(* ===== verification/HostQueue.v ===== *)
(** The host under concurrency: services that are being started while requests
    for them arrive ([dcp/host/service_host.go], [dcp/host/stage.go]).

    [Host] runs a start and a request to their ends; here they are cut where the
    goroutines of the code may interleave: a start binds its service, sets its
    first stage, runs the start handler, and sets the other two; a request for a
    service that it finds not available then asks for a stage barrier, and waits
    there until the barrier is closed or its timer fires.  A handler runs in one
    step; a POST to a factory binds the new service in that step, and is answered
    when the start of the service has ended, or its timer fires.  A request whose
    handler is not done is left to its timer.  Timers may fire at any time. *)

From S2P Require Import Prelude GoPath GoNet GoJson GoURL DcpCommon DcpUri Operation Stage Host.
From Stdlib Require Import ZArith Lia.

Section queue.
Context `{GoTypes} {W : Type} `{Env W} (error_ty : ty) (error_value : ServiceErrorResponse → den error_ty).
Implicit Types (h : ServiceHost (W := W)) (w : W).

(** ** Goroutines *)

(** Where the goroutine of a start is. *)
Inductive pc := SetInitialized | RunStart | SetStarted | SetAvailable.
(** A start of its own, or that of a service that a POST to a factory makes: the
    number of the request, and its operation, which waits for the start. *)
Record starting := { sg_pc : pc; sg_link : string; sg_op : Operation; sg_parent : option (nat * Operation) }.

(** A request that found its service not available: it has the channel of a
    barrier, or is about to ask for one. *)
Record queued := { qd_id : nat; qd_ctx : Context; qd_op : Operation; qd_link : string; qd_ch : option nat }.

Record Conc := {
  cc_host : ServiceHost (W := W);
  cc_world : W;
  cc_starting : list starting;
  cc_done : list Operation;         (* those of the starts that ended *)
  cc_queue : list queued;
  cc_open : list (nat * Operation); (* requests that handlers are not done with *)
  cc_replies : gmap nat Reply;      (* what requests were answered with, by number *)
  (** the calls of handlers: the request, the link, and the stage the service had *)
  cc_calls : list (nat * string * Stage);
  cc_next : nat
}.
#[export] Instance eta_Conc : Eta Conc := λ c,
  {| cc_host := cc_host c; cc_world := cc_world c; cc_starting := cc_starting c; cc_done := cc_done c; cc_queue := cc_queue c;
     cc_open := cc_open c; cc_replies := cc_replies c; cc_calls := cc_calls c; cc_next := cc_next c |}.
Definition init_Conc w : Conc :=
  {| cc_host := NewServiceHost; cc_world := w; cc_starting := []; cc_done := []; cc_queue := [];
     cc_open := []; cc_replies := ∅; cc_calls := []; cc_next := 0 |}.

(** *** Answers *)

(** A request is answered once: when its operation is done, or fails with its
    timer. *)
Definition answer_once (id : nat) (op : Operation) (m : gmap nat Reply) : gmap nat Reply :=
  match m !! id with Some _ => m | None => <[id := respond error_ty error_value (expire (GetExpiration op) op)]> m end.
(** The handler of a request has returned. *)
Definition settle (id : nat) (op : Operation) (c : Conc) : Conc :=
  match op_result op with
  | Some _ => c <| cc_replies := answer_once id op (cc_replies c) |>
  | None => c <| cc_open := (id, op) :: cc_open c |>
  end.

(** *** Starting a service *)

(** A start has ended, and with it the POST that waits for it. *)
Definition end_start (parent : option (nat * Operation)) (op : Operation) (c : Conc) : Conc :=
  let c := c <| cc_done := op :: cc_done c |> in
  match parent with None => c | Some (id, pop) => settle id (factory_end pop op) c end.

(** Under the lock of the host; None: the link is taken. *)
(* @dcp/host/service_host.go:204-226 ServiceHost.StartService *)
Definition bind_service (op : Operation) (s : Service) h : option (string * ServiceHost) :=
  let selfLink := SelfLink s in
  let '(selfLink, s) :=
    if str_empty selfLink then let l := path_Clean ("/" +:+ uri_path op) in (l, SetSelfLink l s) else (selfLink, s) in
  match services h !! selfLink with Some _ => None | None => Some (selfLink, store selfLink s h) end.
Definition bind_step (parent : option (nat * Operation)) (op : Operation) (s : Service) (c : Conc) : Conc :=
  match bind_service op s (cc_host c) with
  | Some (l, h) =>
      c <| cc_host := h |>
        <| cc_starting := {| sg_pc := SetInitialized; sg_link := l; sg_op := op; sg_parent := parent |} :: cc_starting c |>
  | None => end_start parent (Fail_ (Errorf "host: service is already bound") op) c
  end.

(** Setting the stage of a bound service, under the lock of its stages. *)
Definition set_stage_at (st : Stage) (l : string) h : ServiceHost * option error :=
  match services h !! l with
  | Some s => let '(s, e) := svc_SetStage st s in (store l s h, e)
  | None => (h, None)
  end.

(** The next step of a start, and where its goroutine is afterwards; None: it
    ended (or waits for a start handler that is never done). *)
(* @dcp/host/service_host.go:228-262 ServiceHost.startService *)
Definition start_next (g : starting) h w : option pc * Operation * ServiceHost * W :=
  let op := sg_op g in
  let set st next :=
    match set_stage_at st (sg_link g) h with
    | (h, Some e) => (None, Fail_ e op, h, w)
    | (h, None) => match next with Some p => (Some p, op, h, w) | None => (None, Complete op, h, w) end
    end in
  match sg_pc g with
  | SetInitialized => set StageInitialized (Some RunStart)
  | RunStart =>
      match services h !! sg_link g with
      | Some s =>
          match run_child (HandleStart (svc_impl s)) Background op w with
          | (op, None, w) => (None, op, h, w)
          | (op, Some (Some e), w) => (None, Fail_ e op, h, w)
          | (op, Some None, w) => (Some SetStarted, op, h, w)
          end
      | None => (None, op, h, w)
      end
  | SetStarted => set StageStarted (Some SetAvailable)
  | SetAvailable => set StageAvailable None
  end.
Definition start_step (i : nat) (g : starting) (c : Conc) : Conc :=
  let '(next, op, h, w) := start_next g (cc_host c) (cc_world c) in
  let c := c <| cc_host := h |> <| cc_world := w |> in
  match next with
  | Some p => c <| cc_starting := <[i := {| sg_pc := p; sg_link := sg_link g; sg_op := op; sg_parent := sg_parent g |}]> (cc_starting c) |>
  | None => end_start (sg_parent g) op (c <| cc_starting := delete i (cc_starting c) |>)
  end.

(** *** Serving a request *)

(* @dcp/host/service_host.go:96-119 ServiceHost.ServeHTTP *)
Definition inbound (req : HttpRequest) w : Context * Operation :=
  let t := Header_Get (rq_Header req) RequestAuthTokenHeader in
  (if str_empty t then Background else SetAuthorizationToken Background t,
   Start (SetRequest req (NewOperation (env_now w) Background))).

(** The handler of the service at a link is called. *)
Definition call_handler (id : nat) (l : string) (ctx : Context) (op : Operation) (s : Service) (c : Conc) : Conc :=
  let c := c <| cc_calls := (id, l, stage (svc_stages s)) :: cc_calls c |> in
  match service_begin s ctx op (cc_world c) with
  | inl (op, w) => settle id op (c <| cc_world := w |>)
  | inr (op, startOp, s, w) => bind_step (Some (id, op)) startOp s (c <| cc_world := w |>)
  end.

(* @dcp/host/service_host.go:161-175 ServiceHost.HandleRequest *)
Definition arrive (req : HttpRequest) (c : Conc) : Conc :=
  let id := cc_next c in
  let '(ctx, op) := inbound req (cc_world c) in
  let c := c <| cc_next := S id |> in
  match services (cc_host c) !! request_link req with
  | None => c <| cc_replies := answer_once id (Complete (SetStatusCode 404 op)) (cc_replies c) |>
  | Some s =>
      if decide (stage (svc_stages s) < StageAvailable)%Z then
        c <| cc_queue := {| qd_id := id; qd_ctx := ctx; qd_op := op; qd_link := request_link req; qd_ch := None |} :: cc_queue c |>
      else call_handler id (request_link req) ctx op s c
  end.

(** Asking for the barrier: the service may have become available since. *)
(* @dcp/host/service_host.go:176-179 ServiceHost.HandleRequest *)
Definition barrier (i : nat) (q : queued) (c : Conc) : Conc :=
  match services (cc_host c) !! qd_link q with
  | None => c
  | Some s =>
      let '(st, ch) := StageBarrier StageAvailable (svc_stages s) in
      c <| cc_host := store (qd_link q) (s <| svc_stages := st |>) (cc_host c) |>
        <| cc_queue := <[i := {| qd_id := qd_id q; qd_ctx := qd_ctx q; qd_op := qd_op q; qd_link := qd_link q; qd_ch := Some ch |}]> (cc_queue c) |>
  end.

--

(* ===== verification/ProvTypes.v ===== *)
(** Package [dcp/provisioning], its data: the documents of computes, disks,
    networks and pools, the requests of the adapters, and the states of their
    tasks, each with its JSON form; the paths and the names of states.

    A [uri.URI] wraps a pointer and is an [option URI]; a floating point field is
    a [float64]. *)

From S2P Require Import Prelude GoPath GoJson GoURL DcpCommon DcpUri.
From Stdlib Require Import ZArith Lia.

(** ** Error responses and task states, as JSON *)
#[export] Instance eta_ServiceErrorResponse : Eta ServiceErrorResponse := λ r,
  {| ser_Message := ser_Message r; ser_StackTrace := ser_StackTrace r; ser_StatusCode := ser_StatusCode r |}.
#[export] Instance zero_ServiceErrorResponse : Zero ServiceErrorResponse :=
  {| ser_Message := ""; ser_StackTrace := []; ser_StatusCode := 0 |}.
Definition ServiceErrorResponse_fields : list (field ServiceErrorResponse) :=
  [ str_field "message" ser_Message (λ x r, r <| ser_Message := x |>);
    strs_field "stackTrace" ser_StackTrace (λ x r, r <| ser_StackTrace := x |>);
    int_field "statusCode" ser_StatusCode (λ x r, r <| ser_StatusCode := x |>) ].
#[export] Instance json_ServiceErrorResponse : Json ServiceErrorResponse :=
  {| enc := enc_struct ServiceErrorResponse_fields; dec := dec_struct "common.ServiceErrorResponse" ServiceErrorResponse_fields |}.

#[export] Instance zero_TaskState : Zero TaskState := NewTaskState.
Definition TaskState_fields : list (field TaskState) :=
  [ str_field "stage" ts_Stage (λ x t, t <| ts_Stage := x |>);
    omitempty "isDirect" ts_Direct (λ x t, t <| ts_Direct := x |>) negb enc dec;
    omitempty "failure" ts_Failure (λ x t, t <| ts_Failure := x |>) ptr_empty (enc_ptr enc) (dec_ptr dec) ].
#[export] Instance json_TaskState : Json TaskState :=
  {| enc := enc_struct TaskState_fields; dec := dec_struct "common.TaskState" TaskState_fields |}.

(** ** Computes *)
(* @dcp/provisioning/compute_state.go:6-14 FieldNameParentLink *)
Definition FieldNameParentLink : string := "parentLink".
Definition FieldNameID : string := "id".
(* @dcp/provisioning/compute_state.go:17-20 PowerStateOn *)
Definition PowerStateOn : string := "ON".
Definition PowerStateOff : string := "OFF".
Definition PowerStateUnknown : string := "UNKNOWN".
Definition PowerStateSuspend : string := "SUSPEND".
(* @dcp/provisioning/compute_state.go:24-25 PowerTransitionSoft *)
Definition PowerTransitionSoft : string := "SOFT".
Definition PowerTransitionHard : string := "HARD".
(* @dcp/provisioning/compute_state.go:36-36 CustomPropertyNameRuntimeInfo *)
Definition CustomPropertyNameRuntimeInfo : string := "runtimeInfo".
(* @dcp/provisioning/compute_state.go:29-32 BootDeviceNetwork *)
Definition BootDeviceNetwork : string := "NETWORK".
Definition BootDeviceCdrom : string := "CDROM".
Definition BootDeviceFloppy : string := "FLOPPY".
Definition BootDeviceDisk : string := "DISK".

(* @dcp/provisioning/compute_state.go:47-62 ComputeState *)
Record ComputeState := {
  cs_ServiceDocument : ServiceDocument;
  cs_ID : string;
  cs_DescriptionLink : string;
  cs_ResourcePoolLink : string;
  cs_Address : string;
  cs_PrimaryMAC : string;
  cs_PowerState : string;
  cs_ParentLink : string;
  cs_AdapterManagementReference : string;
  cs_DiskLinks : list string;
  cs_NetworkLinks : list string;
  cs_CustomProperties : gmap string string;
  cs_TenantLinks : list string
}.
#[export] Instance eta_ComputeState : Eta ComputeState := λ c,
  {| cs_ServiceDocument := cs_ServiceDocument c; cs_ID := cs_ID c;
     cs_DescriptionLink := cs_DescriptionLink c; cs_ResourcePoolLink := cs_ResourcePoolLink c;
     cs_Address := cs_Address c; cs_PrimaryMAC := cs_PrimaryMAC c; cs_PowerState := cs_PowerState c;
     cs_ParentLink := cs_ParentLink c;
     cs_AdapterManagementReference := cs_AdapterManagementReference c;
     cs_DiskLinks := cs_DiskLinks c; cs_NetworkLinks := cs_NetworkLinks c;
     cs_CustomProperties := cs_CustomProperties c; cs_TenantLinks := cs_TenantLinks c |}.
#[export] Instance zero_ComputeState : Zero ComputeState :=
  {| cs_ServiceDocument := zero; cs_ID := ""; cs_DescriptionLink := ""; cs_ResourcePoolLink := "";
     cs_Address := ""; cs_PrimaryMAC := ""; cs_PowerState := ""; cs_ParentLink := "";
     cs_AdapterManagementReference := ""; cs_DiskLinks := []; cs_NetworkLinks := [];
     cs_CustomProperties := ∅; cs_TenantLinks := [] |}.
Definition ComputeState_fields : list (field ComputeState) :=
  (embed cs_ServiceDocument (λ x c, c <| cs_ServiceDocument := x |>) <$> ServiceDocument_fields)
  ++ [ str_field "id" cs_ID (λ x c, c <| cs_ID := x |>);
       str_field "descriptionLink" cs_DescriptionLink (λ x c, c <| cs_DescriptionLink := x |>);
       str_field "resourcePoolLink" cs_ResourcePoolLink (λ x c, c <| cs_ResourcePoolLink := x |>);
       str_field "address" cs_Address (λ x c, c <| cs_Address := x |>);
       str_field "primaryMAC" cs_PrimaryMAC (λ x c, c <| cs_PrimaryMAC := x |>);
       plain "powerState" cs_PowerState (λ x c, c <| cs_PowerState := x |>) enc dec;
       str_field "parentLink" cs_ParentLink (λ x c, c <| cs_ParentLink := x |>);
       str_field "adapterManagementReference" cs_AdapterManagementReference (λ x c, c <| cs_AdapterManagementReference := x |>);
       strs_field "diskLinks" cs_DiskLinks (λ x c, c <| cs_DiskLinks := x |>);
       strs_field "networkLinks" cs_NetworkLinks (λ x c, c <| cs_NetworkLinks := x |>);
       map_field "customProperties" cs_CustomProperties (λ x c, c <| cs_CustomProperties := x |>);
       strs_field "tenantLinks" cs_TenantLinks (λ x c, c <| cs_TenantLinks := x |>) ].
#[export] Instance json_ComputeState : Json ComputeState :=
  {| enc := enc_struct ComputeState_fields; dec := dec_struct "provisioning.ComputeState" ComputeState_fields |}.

--

▶ **Try it**:
Everything from the line containing "(* ===== verification/HostQueue.v ===== *)" through the line containing "goroutines of the" in the material above should be retyped exactly, both ends included, and nothing more.

▶ **Answer space**:
(* ===== verification/HostQueue.v ===== *)
(** The host under concurrency: services that are being started while requests
    for them arrive ([dcp/host/service_host.go], [dcp/host/stage.go]).

    [Host] runs a start and a request to their ends; here they are cut where the
    goroutines of the code may interleave: a start binds its service, sets its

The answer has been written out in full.